How much force is enough, and how does the Galaxy Note compare?

samsung galaxy note 3 top 5
Samsung's Galaxy Note 3: chunkier than an iPhone 6 Plus, but less bendy / © ANDROIDPIT

Bend me, shape me, any way you want me


It’s a bad idea to drop £700 on a phablet and use it as a chair cushion. Unsurprisingly, some iPhone 6 Plus users who’ve done that have ended up with misshapen phones. Do the same with any reasonably large smartphone and you’re running the risk of cracking the case, the screen or both.

It’s certainly possible to bend an iPhone 6 Plus with your bare hands (although why you’d want to, we don’t know), but then it was possible to do it with the iPhone 5 and 5S too.
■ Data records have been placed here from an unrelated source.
(* ===== verification/Schema.v ===== *)
(** * Bringing the database up to date (internal/store/schema.go, store.go)

    A [catalog] is what the migration sees of a database file: the version
    rows, the tables with their columns and rows, the names of the indexes, and
    the journal mode.
    Types and constraints of columns are those of Db.v and left out here. *)

From S2P Require Import Prelude GoStrings Fault Op.

(** ** The catalog *)

Abbreviation row := (gmap string string).

Record table := mkTable { columns : list string; rows : list row }.

Record catalog := mkCatalog { meta : option (list Z); tables : gmap string table; indexes : gset string; journal : string }.

Definition set_meta (m : option (list Z)) (c : catalog) : catalog := mkCatalog m (tables c) (indexes c) (journal c).
Definition set_table (n : string) (t : table) (c : catalog) : catalog := mkCatalog (meta c) (<[n := t]> (tables c)) (indexes c) (journal c).
Definition set_index (n : string) (c : catalog) : catalog := mkCatalog (meta c) (tables c) ({[n]} ∪ indexes c) (journal c).
Definition set_journal (j : string) (c : catalog) : catalog := mkCatalog (meta c) (tables c) (indexes c) j.

Definition empty_catalog : catalog := mkCatalog None ∅ ∅ "delete".

(** The statements of the schema; [unique] is the condition of a unique partial
    index. *)
Inductive statement :=
| CreateMeta
| InsertVersion (version : Z)
| CreateTable (name : string) (columns : list string)
| CreateIndex (name table : string) (columns : list string) (unique : option (string * string)).

(** The rows a unique index covers have different keys. *)
Definition unique_rows (columns : list string) (condition : string * string) (l : list row) : bool :=
  bool_decide (NoDup ((λ r : row, (r !!.) <$> columns) <$> filter (λ r : row, r !! condition.1 = Some condition.2) l)).

Definition exec (s : statement) (c : catalog) : result catalog :=
  match s with
  | CreateMeta => Ok (match meta c with None => set_meta (Some []) c | Some _ => c end)
  | InsertVersion version =>
    match meta c with
    | None => Err SQLError
    | Some [] => Ok (set_meta (Some [version]) c)
    | Some _ => Ok c
    end
  | CreateTable name columns =>
    Ok (match tables c !! name with None => set_table name (mkTable columns []) c | Some _ => c end)
  | CreateIndex name table cols unique =>
    if bool_decide (name ∈ indexes c) then Ok c else
    match tables c !! table with
    | None => Err SQLError
    | Some t =>
      _ ← fail_if (negb (bool_decide (cols ⊆ columns t))) SQLError;
      _ ← fail_if (negb (match unique with None => true | Some condition => unique_rows cols condition (rows t) end)) SQLError;
      Ok (set_index name c)
    end
  end.

(** ** The schema *)

(* internal/store/schema.go:9-9 currentSchemaVersion *)
Definition currentSchemaVersion : Z := 8.

(* internal/store/schema.go:28-196 initialize *)
Definition statements : list statement :=
  [CreateMeta; InsertVersion 8;
   CreateTable "machines" ["id"; "nickname"; "policy"; "architecture"; "firmware"; "secure_boot_state"; "secure_boot_observed_at"; "first_seen"; "last_seen"];
   CreateTable "machine_identifiers" ["machine_id"; "kind"; "value"; "first_seen"; "last_seen"];
   CreateTable "installation_specs" ["id"; "machine_id"; "driver_id"; "driver_version"; "os_release"; "architecture"; "profile_id"; "profile_revision";
     "profile_json"; "artifacts_json"; "storage_json"; "security_json"; "lifecycle_credential_id"; "created_at"; "created_by"];
   CreateIndex "idx_installation_specs_machine" "installation_specs" ["machine_id"; "created_at"] None;
   CreateTable "installation_assignments" ["id"; "machine_id"; "installation_id"; "state"; "trust_requirement"; "armed_at"; "armed_by"; "consumed_at"; "cancelled_at"];
   CreateIndex "idx_installation_assignments_armed_machine" "installation_assignments" ["machine_id"] (Some ("state", "armed"));
   CreateIndex "idx_installation_assignments_installation" "installation_assignments" ["installation_id"] None;
   CreateTable "operator_users" ["id"; "provider"; "subject"; "display_name"; "email"; "role"; "status"; "webauthn_handle"; "created_at"; "updated_at"; "approved_at"; "approved_by"];
   CreateIndex "idx_operator_users_status" "operator_users" ["status"; "created_at"] None;
   CreateTable "operator_credentials" ["user_id"; "rp_id"; "credential_id"; "credential_json"; "created_at"; "updated_at"; "last_used_at"];
   CreateTable "events" ["sequence"; "entity_type"; "entity_id"; "event_type"; "occurred_at"; "request_id"; "actor"; "message"; "error_code"];
   CreateIndex "idx_events_entity" "events" ["entity_type"; "entity_id"; "sequence"] None;
   CreateTable "installation_lifecycle_credentials" ["credential_id"; "installation_id"; "secret_sha256"; "created_at"; "expires_at"; "revoked_at"; "last_used_at"];
   CreateIndex "idx_installation_lifecycle_credentials_installation" "installation_lifecycle_credentials" ["installation_id"] None;
   CreateTable "installation_lifecycle_events" ["sequence"; "installation_id"; "stage"; "source"; "received_at"; "client_at"; "request_id"; "idempotency_key"; "message"; "error_code"; "metadata_json"];
   CreateIndex "idx_installation_lifecycle_events_installation" "installation_lifecycle_events" ["installation_id"; "sequence"] None;
   CreateTable "installation_log_chunks" ["id"; "installation_id"; "sequence"; "source"; "received_at"; "client_at"; "request_id"; "idempotency_key"; "content"; "content_sha256"];
   CreateIndex "idx_installation_log_chunks_installation" "installation_log_chunks" ["installation_id"; "sequence"] None;
   CreateTable "machine_boot_trust_keys" ["fingerprint"; "machine_id"; "public_key_pem"; "ek_fingerprint"; "state"; "first_seen_at"; "last_seen_at"; "approved_at"; "approved_by"; "revoked_at"; "revoked_by"];
   CreateIndex "idx_machine_boot_trust_keys_machine" "machine_boot_trust_keys" ["machine_id"; "state"; "first_seen_at"] None;
   CreateIndex "idx_machine_boot_trust_keys_approved_machine" "machine_boot_trust_keys" ["machine_id"] (Some ("state", "approved"));
   CreateTable "installation_boot_trust_challenges" ["id"; "installation_id"; "machine_id"; "key_fingerprint"; "nonce"; "created_at"; "expires_at"; "used_at"; "response_ciphertext"; "credential_expires_at"];
   CreateIndex "idx_installation_boot_trust_challenges_installation" "installation_boot_trust_challenges" ["installation_id"; "created_at"] None].

(** The columns that tables of older versions lack: table, column, default. *)
Record addition := mkAddition { a_table : string; a_column : string; a_default : string; a_inspect : string; a_migrate : string }.

(* internal/store/schema.go:212-254 initialize *)
Definition additions : list addition :=
  [mkAddition "installation_specs" "profile_json" "{}" "inspect installation schema" "migrate installation profile snapshot";
   mkAddition "machines" "nickname" "" "inspect machine nickname schema" "migrate machine nickname";
   mkAddition "machines" "secure_boot_state" "unknown" "inspect machine Secure Boot schema" "migrate machine Secure Boot state";
   mkAddition "machines" "secure_boot_observed_at" "" "inspect machine Secure Boot observation schema" "migrate machine Secure Boot observation timestamp"].

(** ** The migration *)

(** The query of the table's columns has no row for a missing table. *)
(* internal/store/schema.go:283-305 columnExists *)
Definition column_exists (table column : string) (c : catalog) : bool :=
  match tables c !! table with Some t => bool_decide (column ∈ columns t) | None => false end.

(** [ALTER TABLE ... ADD COLUMN]: every row gets the default. *)
Definition add_column (x : addition) (c : catalog) : result catalog :=
  match tables c !! a_table x with
  | None => Err SQLError
  | Some t =>
    _ ← fail_if (bool_decide (a_column x ∈ columns t)) SQLError;
    Ok (set_table (a_table x) (mkTable (columns t ++ [a_column x]) (<[a_column x := a_default x]> <$> rows t)) c)
  end.

Definition first_version (c : catalog) : result Z :=
  match meta c with Some (version :: _) => Ok version | _ => Err SQLError end.

Definition set_versions (c : catalog) : catalog := 
  set_meta (match meta c with Some l => Some ((λ _, currentSchemaVersion) <$> l) | None => None end) c.

Definition change (f : catalog → result catalog) : M catalog unit := stmt (λ c, c ← f c; Ok (c, tt)).

Fixpoint run_all {A} (f : A → M catalog unit) (l : list A) : M catalog unit :=
  match l with [] => mret tt | x :: l => _ ← f x; run_all f l end.

(** The journal mode is one of the file, which changes at once; the other two
    settings are the connection's. *)
(* internal/store/schema.go:12-20 initialize *)
Definition pragma (setting : string) : M catalog unit :=
  or_err (if (setting =? "journal_mode = WAL")%string then auto_stmt (λ c, Ok (set_journal "wal" c, tt)) else db_query (λ _, Ok tt))
    (Wrapped "sqlite pragma").

(* internal/store/schema.go:212-254 initialize *)
Definition add_missing (x : addition) : M catalog unit :=
  has ← or_err (query (λ c, Ok (column_exists (a_table x) (a_column x) c))) (Wrapped (a_inspect x));
  if negb has then or_err (change (add_column x)) (Wrapped (a_migrate x)) else mret tt.

(* internal/store/schema.go:22-262 initialize *)
Definition upgrade : M catalog unit :=
  _ ← or_err BeginTx (Wrapped "begin schema transaction");
  _ ← run_all (λ s, or_err (change (exec s)) (Wrapped "apply schema")) statements;
  version ← or_err (query first_version) (Wrapped "read schema version");
  _ ← reject (currentSchemaVersion <? version)%Z (Plain "database schema version is newer than supported version");
  _ ← run_all add_missing additions;
  _ ← or_err (change (λ c, Ok (set_versions c))) (Wrapped "update schema version");
  or_err Commit (Wrapped "commit schema").

(* internal/store/schema.go:12-16 initialize *)
Definition pragmas : list string := ["foreign_keys = ON"; "journal_mode = WAL"; "busy_timeout = 5000"].

(* internal/store/schema.go:11-281 Store.initialize *)
Definition initialize : M catalog unit := _ ← run_all pragma pragmas; upgrade.

(** An error closes the database again. *)
(* internal/store/store.go:19-33 Open *)
Definition Open_ : M catalog unit :=
  _ ← or_err (db_query (λ _, Ok tt)) (Wrapped "open sqlite"); initialize.

(** ** What the migration does *)

Fixpoint apply_all {A} (f : A → catalog → result catalog) (l : list A) (c : catalog) : result catalog :=
  match l with [] => Ok c | x :: l => c ← f x c; apply_all f l c end.

Definition supply (x : addition) (c : catalog) : result catalog :=
  if column_exists (a_table x) (a_column x) c then Ok c else add_column x c.

(** The specification: what an up-to-date database is. *)
Definition convert (c : catalog) : result catalog :=
  c ← apply_all exec statements c;
  version ← first_version c;
  _ ← fail_if (currentSchemaVersion <? version)%Z (Plain "database schema version is newer than supported version");
  c ← apply_all supply additions c;
  Ok (set_versions c).

Definition migrate (c : catalog) : result catalog := convert (set_journal "wal" c).

Lemma keeps_run_all {A} (f : A → M catalog unit) l : (∀ x, keeps (f x)) → keeps (run_all f l).
Proof. intros Hf. induction l as [|x l IH]; [apply keeps_ret|]. cbn [run_all]. apply keeps_bind; [apply Hf|done]. Qed.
The bigger phone is easier to bend than its predecessors, but you still need to try pretty hard to do it.

How does that compare to similarly large phablets such as the Samsung Galaxy Note? It turns out that we don’t need to guess. The YouTube Unbox Therapy channel, whose video showed them bending an iPhone 6 Plus, subjected a Galaxy Note 3 to the same test. The Note survived unharmed.

You’d expect that, though. First of all the Note 3 is chunkier - 8.3 mm compared to the iPhone 6 Plus’s 7.1 mm - and shorter, and it’s made of plastic, not aluminium, so it’s less likely to bend. Plastic is more brittle, though, so it’s more likely to crack than bend if you apply enough force. The same is likely to apply to the Galaxy Note 4, which once again is chunkier than the iPhone 6.

What do you think? Do you live in constant fear of flattening your phablet or bending your phone?